Many argue the mainframe has not yet died, but that it’s experiencing a prolonged death, since the emergence of personal computers. They claim that the emergence of each new disruptive technology is one more factor causing its demise. So why consider mainframe migration?
Mainframe advocates, on the other hand, contend that this death is still far away, and its rumors have been exaggerated. They claim that more than 90% of the largest banks, insurance and airline companies continue to rely on the mainframe as a platform for their critical systems.
Regardless of your position on the mainframe’s survival or longevity, it’s been common ground that mainframes have long proven to be an excellent choice in terms of robustness, speed, and security. Over the decades, they have supported the vital and most critical systems of organizations. During this period, trillions of dollars were invested in the maintenance and evolution of those systems.
If it is true that the emergence of the cloud came to give new possibilities to mainframes, such as its use in data centers, it also exposed the limitations of integration and evolution of their legacy systems, in view of the growing advent of emerging technologies and architectures such as serverless.
The big question that nowadays arises is how to recover and leverage those legacy mainframe systems, which represent huge past investment and unlock their business vital functions, preserving performance, robustness and security.
Mainframe Integration and Operational Costs.
It is undeniable that mainframes continue to offer unique capabilities. But it is also true that the mainframe operating costs significantly exceed those of any other system.

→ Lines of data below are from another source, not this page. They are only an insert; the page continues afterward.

Lemma abuse_avail devs u ids now dbNow t t' k :
  suspendForAbuse devs u ids now dbNow t = Some t' -> (avail (t' !! k) <= avail (t !! k))%nat.
Proof.
  unfold suspendForAbuse. destruct devs as [|d devs]; [by intros [= ->]|].
  destruct (insert_all _ _) as [t1|] eqn:E; [|done]. intros [= <-].
  etransitivity; [by apply settle_all_avail|apply (insert_all_avail _ _ _ k E)].
Qed.

(** No statement frees a claim, or delivers anything. *)
Lemma run_stmt_avail e st t k : (avail ((run_stmt e st t).1 !! k) <= avail (t !! k))%nat.
Proof.
  destruct st; cbn [run_stmt].
  - destruct (queueCommand e q t) as [[[t' evs] c]|] eqn:E; [|done]. apply queueCommand_spec in E as (-> & Hi & _).
    by apply (insert1_avail _ _ _ k Hi).
  - destruct (insert1 _ t) as [t'|] eqn:E; [|done]. by apply (insert1_avail _ _ _ k E).
  - apply mark_avail.
  - destruct (submitCommandResult _ _ _ _ _) as [t' b] eqn:E. apply (settle_step_avail _ _ _ _ _ _ _ _ _ k) in E; [done|].
    by eauto with bl4ck.
  - by apply settle_all_avail.
  - by apply settle_all_avail.
  - by apply settle_avail.
  - by apply settle_avail.
  - apply delete_avail.
  - destruct (queueDrainUninstalls _ _ _ _ _ _) as [[t' r]|] eqn:E; [|done]. by apply (drain_avail _ _ _ _ _ _ _ _ k E).
  - by apply settle_all_avail.
  - destruct (suspendForAbuse _ _ _ _ _ _) as [t'|] eqn:E; [|done]. by apply (abuse_avail _ _ _ _ _ _ _ k E).
Qed.
Lemma stmt_announced e st t : keyed t -> announced t (run_stmt e st t).1 (run_stmt e st t).2.
Proof.
  intros Hk. destruct st; cbn [run_stmt]; try no_new_rows.
  - destruct (queueCommand e q t) as [[[t' evs] c]|] eqn:E; [|no_new_rows].
    apply queueCommand_spec in E as (-> & Hi & audit & -> & _). eapply announced_insert1; [exact Hi|left].
  - destruct (insert1 _ t) eqn:E; [|no_new_rows]. eapply announced_insert1; [exact E|left].
  - apply announced_update. intros k Hn. cbn [fst]. destruct (markCommandsSent_row ids (ce_clock e) 0 t k) as [->|(c & _ & Hc & _)]; [done|congruence].
  - destruct (submitCommandResult _ _ _ _ _) as [t' b] eqn:E. no_new_rows.
  - destruct (queueDrainUninstalls _ _ _ _ _ _) as [[t' r]|] eqn:E; [|no_new_rows]. apply announced_diff.
    unfold queueDrainUninstalls in E. destruct (drainDevices e orgIds); [by simplify_eq|].
    destruct (insert_all _ _) as [t2|] eqn:Ei; [|done]. simplify_eq. eapply insert_all_keyed; [exact Ei|by apply sql_update_keyed].
  - destruct (suspendForAbuse _ _ _ _ _ _) as [t'|] eqn:E; [|no_new_rows]. apply announced_diff.
    unfold suspendForAbuse in E. destruct deviceIds; [by simplify_eq|].
    destruct (insert_all _ _) as [t1|] eqn:Ei; [|done]. simplify_eq. apply sql_update_keyed; [done|]. by eapply insert_all_keyed.
Qed.

(** ** Processes keep track of the command they work for *)

Definition rows_ok (log : list Event) (t : CommandTable) : Prop :=
  forall k c, t !! k = Some c -> exists c0, inserted log c0 /\ origin c0 c.

(** The processes and the events a step leaves behind. *)
Definition sound_step (log : list Event) (r : StepResult) : Prop :=
  Forall (proc_ok (log ++ sr_events r)) (next_procs (sr_next r) ++ sr_spawn r)
  /\ Forall (event_ok (log ++ sr_events r)) (sr_events r).

Lemma sound_calm log t k : Forall (proc_ok log) (next_procs k) -> sound_step log (stay t k).
Proof. intros H. unfold sound_step. cbn. rewrite !app_nil_r. by repeat constructor. Qed.

Lemma inserted_new log c evs : inserted (log ++ EvInserted c :: evs) c.
Proof. apply elem_of_app. right. left. Qed.

Lemma audit_events_ok log e orgId actor c : Forall (event_ok log) (commandAudit e orgId actor c).
Proof. unfold commandAudit. case_match; repeat constructor. Qed.

Lemma next_after_unsent log x : Forall (proc_ok log) (next_procs (after_unsent x)).
Proof. unfold after_unsent. destruct (dx_after x); repeat constructor. Qed.
Lemma next_after_sent log x at_ : Forall (proc_ok log) (next_procs (after_sent x at_)).
Proof. unfold after_sent. destruct (dx_after x); repeat constructor. Qed.

Lemma claimEach_elem did role clock n sel t t' cl c :
  claimEach did role clock n sel t = (t', cl) -> c ∈ cl ->
  exists k r at_, t !! k = Some r /\ claimable did role r = true /\ c = set_delivery c_sent (Some at_) r.
Proof.
  revert n t t' cl. induction sel as [|c0 sel IH]; intros n t t' cl H Hc; cbn [claimEach] in H; simplify_eq; [by apply not_elem_of_nil in Hc|].
  destruct (t !! cm_id c0) as [r|] eqn:Hr; [|by eauto]. destruct (claimable did role r) eqn:Hp; [|by eauto].
  destruct (claimEach _ _ _ (S n) sel _) as [t1 l1] eqn:E. simplify_eq. apply elem_of_cons in Hc as [->|Hc]; [by eauto 6|].
  destruct (IH _ _ _ _ E Hc) as (k & r' & at_ & Hr' & Hp' & ->). destruct (decide (k = cm_id c0)) as [->|Hne].
  - rewrite lookup_insert_eq in Hr'. simplify_eq. unfold claimable, is_status in Hp'. by bool_hyps.
  - rewrite lookup_insert_ne in Hr' by done. eauto 6.
Qed.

First of all, mainframe maintenance presents the problem of CPU processing costs. The infamous MIPS indicator, although obsolete, continues to be used as a benchmark to determine the price of using a mainframe. Although there is some progress in IBM’s strategy to mitigate these costs, they are still very high, even more so when extra capacity is needed, which is not uncommon, as the businesses are supposed to grow.
Another significant cost is that of the licenses and maintenance of equipment, processes and resources, increasingly outsourced to other companies. This growing outsourcing is due to the fact that more and more in-house teams no longer have the knowledge to maintain them. This share of the cost also weighs heavily in the overall IT budget.
Another aspect not to be disregarded, has to do with the natural reduction of the availability of human resources with skills in the languages and concepts of mainframe development, which causes a natural increase in hiring costs.
Finally, it is also necessary to take into account the implicit costs of the limitations of integration with other systems, architecture and technologies.
One of the main problems of the systems installed in mainframe is their low flexibility and rigidity for integration with other external applications. This limitation represents a cost the company pays in terms of competitiveness.
Faced with these, many companies and organizations have long sought alternatives that can offer an identical or better service levels.
The cloud solution, in particular AWS, is seen as the most immediate approach to reduce operating costs. Moving to a pay-as-you-go model represents significant savings in operating costs. And it does not entail hardware acquisition costs or scaling calculations, unlike other alternatives outside the cloud.
Organizations that migrate to the cloud quickly gain significant gains by capitalizing on its benefits, such as scalability, agility and, most importantly, cost efficiency.
But migration to the cloud can be done through multiple paths, with different levels of effort, risk and cost reduction. Those paths are not exclusive, and can also constitute a roadmap, from the most immediate and tactical, to the most strategic and cost effective one.